When I think that He meant me when He said, “Ye are the light of the world,” I feel very unworthy. I know that one must go on joyfully and with an urge to be a “light” and also “salt” to salt this old earth.
These words were written 75 years ago by a Pennsylvania farm woman in a letter to her daughter. Her name was Annis, and she was my grandmother. I’ve inherited letters written by both my grandmothers. I wrote about Grandmother Fianna in Fianna’s Story and this is the story of Grandmother Annis.
Annis’ life was hard. Longing to learn, she was forced to drop out of school at 14. Her parents also opposed church involvement, and she hungered for it. When her mother died tragically in a fire, she took over care of four younger siblings. Her life spanned two World Wars, and included church divisions, family brokenness, and Depression-era scrimping and saving.

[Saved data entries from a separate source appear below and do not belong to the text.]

(** * SklearnPolicy: featurization, prediction reconciliation and persistence

    A shallow embedding of [rasa/core/policies/sklearn_policy.py].

    Conventions of the embedding:
    - a Python exception is a value of [exception]; a call that may raise
      returns a [result];
    - numpy float entries are embedded as rationals [Q]: the policy never
      computes with them, apart from [np.ones(..) * -1], it only moves them;
    - a numpy array is embedded with its [shape] next to its entries, and the
      arrays the policy handles are two-dimensional (one-dimensional slot
      cells are lifted with [expand_dims] before anything else reads them). *)

From Stdlib Require Import ZArith QArith Ascii.
From stdpp Require Import base option list sorting gmap strings fin_maps.

Local Open Scope Z_scope.

(** ** Exceptions and fallible calls *)

Inductive exception : Type :=
  | IndexError
  | ValueError
  | TypeError
  | OSError
  | AssertionError
  | KeyError
  | NotFittedError.

Inductive result (A : Type) : Type :=
  | Ok (a : A)
  | Raise (e : exception).

Arguments Ok {A} a.
Arguments Raise {A} e.

#[global] Instance result_ret : MRet result := fun _ a => Ok a.
#[global] Instance result_bind : MBind result := fun _ _ f m =>
  match m with
  | Ok a => f a
  | Raise e => Raise e
  end.

Definition raises {A} (m : result A) (e : exception) : Prop := m = Raise e.

Definition returns {A} (m : result A) (a : A) : Prop := m = Ok a.
Lemma step_owners (now : Z) (m : Mutation) (db : DB) :
  OwnersChange db (agents (step now m db)).
Proof.
  unfold step, runMutation, handlerOf.
  destruct m as [name xh | agentId clapping | agentId [clapping|]
                | agentId xh text expiresAt | challengeId url].
  - cbn. now apply owners_insert.
  - unfold bind at 1.
    destruct (lookupAgent agentId (agents db)) as [agent|] eqn:H.
    + rewrite (setClappingState_run _ _ _ _ _ H). unfold afterClapWrite.
      cbn. destruct (negb _); cbn; apply owners_keep; intro; now repeat split.
    + unfold setClappingState, bind, getAgent. rewrite H. cbn.
      apply owners_same.
  - unfold bind at 1.
    destruct (lookupAgent agentId (agents db)) as [agent|] eqn:H.
    + rewrite (heartbeat_run _ _ _ _ _ H). unfold afterClapWrite.
      cbn. destruct (negb _); cbn; apply owners_keep; intro; now repeat split.
    + unfold heartbeat, bind, getAgent. rewrite H. cbn. apply owners_same.
  - unfold heartbeat, bind, getAgent, patchAgent.
    destruct (lookupAgent agentId (agents db)) as [agent|] eqn:H; cbn.
    + rewrite H. cbn. apply owners_keep. intro doc. now repeat split.
    + apply owners_same.
  - unfold bind at 1.
    destruct (lookupAgent agentId (agents db)) as [agent|] eqn:H.
    + rewrite (create_run _ _ _ _ _ _ _ H).
      destruct (ownedByOther _ _) eqn:O; cbn; [apply owners_same|].
      apply (owners_bind db agentId (normalizeXHandle xh)); [exact O|].
      intro doc. now split.
    + rewrite (create_missing _ _ _ _ _ _ H). cbn. apply owners_same.
  - unfold completeXVerificationChallenge, bind, getChallenge,
      findExistingOwner, patchAgent, patchChallenge.
    destruct (lookupChallenge challengeId (xVerificationChallenges db))
      as [c|] eqn:H; cbn; [|apply owners_same].
    destruct (truthyNumber _); cbn; [apply owners_same|].
    destruct (Challenge.expiresAt c <? now); cbn; [apply owners_same|].
    destruct (ownedByOther _ _) eqn:O; cbn; [apply owners_same|].
    destruct (lookupChallenge (Challenge._id c) (xVerificationChallenges db));
      cbn; [|apply owners_same].
    destruct (lookupAgent (Challenge.agentId c) (agents db)); cbn;
      [|apply owners_same].
    apply (owners_bind db (Challenge.agentId c) (Challenge.xHandle c));
      [exact O|].
    intro doc. now split.
Qed.

(** *** Bulk deletions only remove agents *)

Lemma shrinks_ret {A} (a : A) : shrinks (ret a).
Proof. intro db. apply incl_refl. Qed.

Lemma shrinks_throw {A} (message : string) : shrinks (@throw A message).
Proof. intro db. apply incl_refl. Qed.

Lemma shrinks_bind {A B} (m : Mut A) (k : A -> Mut B) :
  shrinks m -> (forall a, shrinks (k a)) -> shrinks (bind m k).
Proof.
  intros Hm Hk db. unfold bind. specialize (Hm db).
  destruct (m db) as [[a | message] db1]; cbn in *; [|exact Hm].
  eapply incl_tran; [apply Hk | exact Hm].
Qed.

Lemma shrinks_forEach {A} (l : list A) (body : A -> Mut unit) :
  (forall x, shrinks (body x)) -> shrinks (forEach l body).
Proof.
  intro H. induction l as [|x l IH]; cbn [forEach].
  - apply shrinks_ret.
  - apply shrinks_bind; [apply H | intro; exact IH].
Qed.

Lemma shrinks_deleteAgent (id : Id) : shrinks (deleteAgent id).
Proof. intro db. cbn. apply incl_filter. Qed.

Lemma shrinks_deleteClapEvent (id : Id) : shrinks (deleteClapEvent id).
Proof. intro db. apply incl_refl. Qed.

Lemma shrinks_deleteChallenge (id : Id) : shrinks (deleteChallenge id).
Proof. intro db. apply incl_refl. Qed.

Lemma shrinks_if {A} (b : bool) (m1 m2 : Mut A) :
  shrinks m1 -> shrinks m2 -> shrinks (if b then m1 else m2).
Proof. now destruct b. Qed.

Lemma deleteAllButNAgents_shrinks (keep : Num) :
  shrinks (deleteAllButNAgents keep).
Proof.
  unfold deleteAllButNAgents.
  repeat (first
    [ apply shrinks_bind; [|intro]
    | apply shrinks_forEach; intro
    | apply shrinks_if
    | apply shrinks_ret
    | apply shrinks_deleteAgent
    | apply shrinks_deleteClapEvent
    | apply shrinks_deleteChallenge
    | (intro db; apply incl_refl) ]).
Qed.

Lemma deleteAllAgentsAndData_shrinks (confirmWipe : string) :
  shrinks (deleteAllAgentsAndData confirmWipe).
Proof.
  unfold deleteAllAgentsAndData.
  repeat (first
    [ apply shrinks_if
    | apply shrinks_throw
    | apply shrinks_bind; [|intro]
    | apply shrinks_forEach; intro
    | apply shrinks_ret
    | apply shrinks_deleteAgent
    | apply shrinks_deleteClapEvent
    | apply shrinks_deleteChallenge
    | (intro db; apply incl_refl) ]).
Qed.

Lemma deletionStep_incl (d : Deletion) (db : DB) :
  incl (agents (deletionStep d db)) (agents db).
Proof.
  destruct d as [keep | confirmWipe]; unfold deletionStep, runMutation.
  - pose proof (deleteAllButNAgents_shrinks keep db) as H.
    destruct (deleteAllButNAgents keep db) as [[r | message] db1];
      [exact H | apply incl_refl].
  - pose proof (deleteAllAgentsAndData_shrinks confirmWipe db) as H.
    destruct (deleteAllAgentsAndData confirmWipe db) as [[r | message] db1];
      [exact H | apply incl_refl].
Qed.

Lemma uniqueOwners_incl (db db' : DB) :
  uniqueOwners db -> incl (agents db') (agents db) -> uniqueOwners db'.
Proof.
  intros U I h a b (Ia & Va & Ha) (Ib & Vb & Hb).
  apply (U h); repeat split; auto.
Qed.

(** Every database built from the empty one has at most one verified owner
    per handle. *)
Lemma reachable_uniqueOwners (db : DB) : reachable db -> uniqueOwners db.
Proof.
  induction 1 as [| now m db R IH | d db R IH].
  - intros h a b (Ia & _). destruct Ia.
  - apply (uniqueOwners_change db); [exact IH | apply step_owners].
  - apply (uniqueOwners_incl db); [exact IH | apply deletionStep_incl].
Qed.

(** C9 (as amended).  In a database where every handle has at most one
    verified owner, let the handle [h] be bound to the verified agent [a]
    and let [b] be another agent.  [createXVerificationChallenge] for an
    existing [b] and an input that normalizes to [h] throws the conflict
    error.  [completeXVerificationChallenge] of a challenge of [b] for [h]
    throws as well: "Challenge already completed" or "Challenge expired"
    when the challenge is completed or expired, and the conflict error when
    it is open.  Neither call writes anything.  Every mutation and every
    bulk deletion keeps the property that a handle has at most one verified
    owner, so it holds in every database built from the empty one. *)
Theorem C9_handle_conflict :
  (forall db h a b,
      uniqueOwners db -> verifiedOwner db h a -> Agent._id a <> b ->
      (forall now raw text expiresAt agentB,
          lookupAgent b (agents db) = Some agentB ->
          normalizeXHandle raw = h ->
          createXVerificationChallenge now b raw text expiresAt db
          = (Throw err_conflict, db))
      /\ (forall nowCheck now challengeId url c,
            lookupChallenge challengeId (xVerificationChallenges db) = Some c ->
            Challenge.agentId c = b -> Challenge.xHandle c = h ->
            completeXVerificationChallenge nowCheck now challengeId url db
            = (Throw (if truthyNumber (Challenge.completedAt c)
                      then "Challenge already completed"
                      else if Challenge.expiresAt c <? nowCheck
                           then "Challenge expired"
                           else err_conflict), db)))
  /\ (forall db now m, uniqueOwners db -> uniqueOwners (step now m db))
  /\ (forall db d, uniqueOwners db -> uniqueOwners (deletionStep d db))
  /\ (forall db, reachable db -> uniqueOwners db).
Proof.
  split.
  { intros db h a b U O Hne.
    pose proof (owned_by_other db h a b U O Hne) as Other.
    split.
    - intros now raw text expiresAt agentB B N.
      rewrite (create_run _ _ _ _ _ _ _ B), N. now rewrite Other.
    - intros nowCheck now challengeId url c H Hb Hh.
      destruct (truthyNumber (Challenge.completedAt c)) eqn:T.
      + now apply (complete_completed _ _ _ _ _ c).
      + destruct (Challenge.expiresAt c <? nowCheck) eqn:E.
        * apply (complete_expired _ _ _ _ _ c); auto. now apply Z.ltb_lt.
        * apply (complete_conflict _ _ _ _ _ c); auto.
          -- split; [exact T|]. apply Z.ltb_ge in E. lia.
          -- now rewrite Hb, Hh. }
  split.
  { intros db now m U.
    apply (uniqueOwners_change db); [exact U | apply step_owners]. }
  split.
  { intros db d U.
    apply (uniqueOwners_incl db); [exact U | apply deletionStep_incl]. }
  exact reachable_uniqueOwners.
Qed.

Lemma alphaAndBeta_unique : uniqueOwners alphaAndBeta.
Proof.
  intros h x y (Ix & Vx & _) (Iy & Vy & _). cbn in Ix, Iy.
  destruct Ix as [<- | [<- | []]]; destruct Iy as [<- | [<- | []]];
    try reflexivity; discriminate.
Defined.

Lemma C9_handle_conflict_witness :
  createXVerificationChallenge 500 1%nat " @Jeb " "text" 1500 alphaAndBeta
  = (Throw err_conflict, alphaAndBeta)
  /\ completeXVerificationChallenge 500 500 2%nat None alphaAndBeta
     = (Throw err_conflict, alphaAndBeta)
  /\ uniqueOwners (step 500 (MCompleteXVerificationChallenge 2%nat None)
                     alphaAndBeta).
Proof.
  assert (O : verifiedOwner alphaAndBeta "jeb" alpha)
    by (split; [left; reflexivity | split; reflexivity]).
  assert (N : Agent._id alpha <> 1%nat) by discriminate.
  destruct C9_handle_conflict as (Conflict & Inv & _).
  destruct (Conflict alphaAndBeta "jeb"%string alpha 1%nat
              alphaAndBeta_unique O N) as (Cr & Co).
  split; [exact (Cr 500 " @Jeb "%string "text"%string 1500 beta eq_refl eq_refl)|].
  split; [exact (Co 500 500 2%nat None betaChallenge eq_refl eq_refl eq_refl)|].
  apply Inv. exact alphaAndBeta_unique.
Defined.

Lemma conflictScenario_reachable : reachable conflictScenario.
Proof. unfold conflictScenario. repeat constructor. Qed.

Lemma conflictScenario_state : conflictScenario = alphaAndBeta.
Proof. reflexivity. Qed.

(** C9 as stated fails.  In the database that the run [conflictScenario]
    builds, [alpha] is verified for [jeb]; completing the challenge of
    [beta] for [jeb] at time 2000, after its expiry at 1000, throws
    "Challenge expired", which is not the conflict error. *)
Lemma C9_counterexample :
  reachable alphaAndBeta
  /\ verifiedOwner alphaAndBeta "jeb" alpha
  /\ Agent._id alpha <> Agent._id beta
  /\ lookupChallenge 2%nat (xVerificationChallenges alphaAndBeta)
     = Some betaChallenge
  /\ Challenge.agentId betaChallenge = Agent._id beta
  /\ Challenge.xHandle betaChallenge = "jeb"%string
  /\ completeXVerificationChallenge 2000 2000 2%nat None alphaAndBeta
     = (Throw "Challenge expired", alphaAndBeta)
  /\ "Challenge expired"%string <> err_conflict.
Proof.
  split; [rewrite <- conflictScenario_state; apply conflictScenario_reachable|].
  split; [split; [left; reflexivity | split; reflexivity]|].
  repeat split; discriminate.
Qed.

(** ** History reconstruction *)

Lemma clamp_as_spec (total moved : Z) :
  0 <= total ->
  Z.max 0 (Z.min total moved)
  = if moved <? 0 then 0 else if total <? moved then total else moved.
Proof.
  intro H. destruct (Z.ltb_spec moved 0); [lia|].
  destruct (Z.ltb_spec total moved); lia.
Qed.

Hers was an unnoticed life. Annis joined no movements, marched in no rallies, and made no headlines. She preached no sermons and wrote no books. Her world was limited to the local community and her mild voice easy to overlook. She was, as poet Thomas Gray wrote, like a flower “born to blush unseen and waste its sweetness. . .”
The poet was wrong this time; her sweetness was not wasted. Remembering my grandmother, I recall lovingkindness and patient sweetness in a woman who loved flowers and walking barefoot in the grass. I remember peach pie and the dress she made for me when I was six. I remember the stories she told and the warmth of her arms. Naturally, I took her for granted!
Only now, reading Annis’ letters, am I aware of the whole person. Now I see a woman of deep and unquestioning faith with a steadfast strength born through adversity, a soft-spoken country woman committed to Christ’s teachings. I see an unassuming woman who quietly saw the best hidden within others and loved it into opening. Annis’ daily living was grounded in the spiritual practice of tikkun olam.
The Hebrew phrase tikkun olam means repairing or restoring the world. What an enormous endeavor–and how many ways one can participate in the work! Annis’daily faithfulness, her small gestures of patient loving and forgiving, her reaching out to mend broken relationships was her way of practicing tikkun olam. Through following Christ’s teaching to be salt and light for “this old earth,” she spread the loving energy that allows others to discover their own flavor and their own light. One small encounter at a time, the world is repaired.
Annis knew that even small steps were not easy. She knew that she could not be salt and light for the world unless her heart was open. Reconciling with another with whom she disagreed or reaching out to a person who had hurt her was more than simply an act or a few words. She needed to want to welcome the other into a changed relationship. She wrote I’ve experienced in my life that when I can not do the [hard] thing pleasantly, which seems almost going the third mile, there is no power at all and one is terribly miserable.
What is it to “go the third mile”–when Jesus’ teaching was only for a second mile? (Matt. 5:41) After all, choosing to carry the burden a second mile, when a Roman soldier ordered a Jew to carry it one mile, should be sufficient. I believe the third mile is the heart mile. For us today, it means seeing the ‘Roman soldiers,’ whoever they may be, as fellow human beings, and then loving them. It also means loving people who are not truly enemies but still irritate us dreadfully.
Annis knew this heart-deep work would change her, too. I’ve experienced that if one keeps on and does what is at our hand to do, graciously, why our faith grows. . when we look back it was not so big a burden as it seemed.
May we, too, find that reaching out in love and going the third mile changes us and makes our burdens lighter. I echo Annis’ words: My prayer and hope is that we shall all be faithful.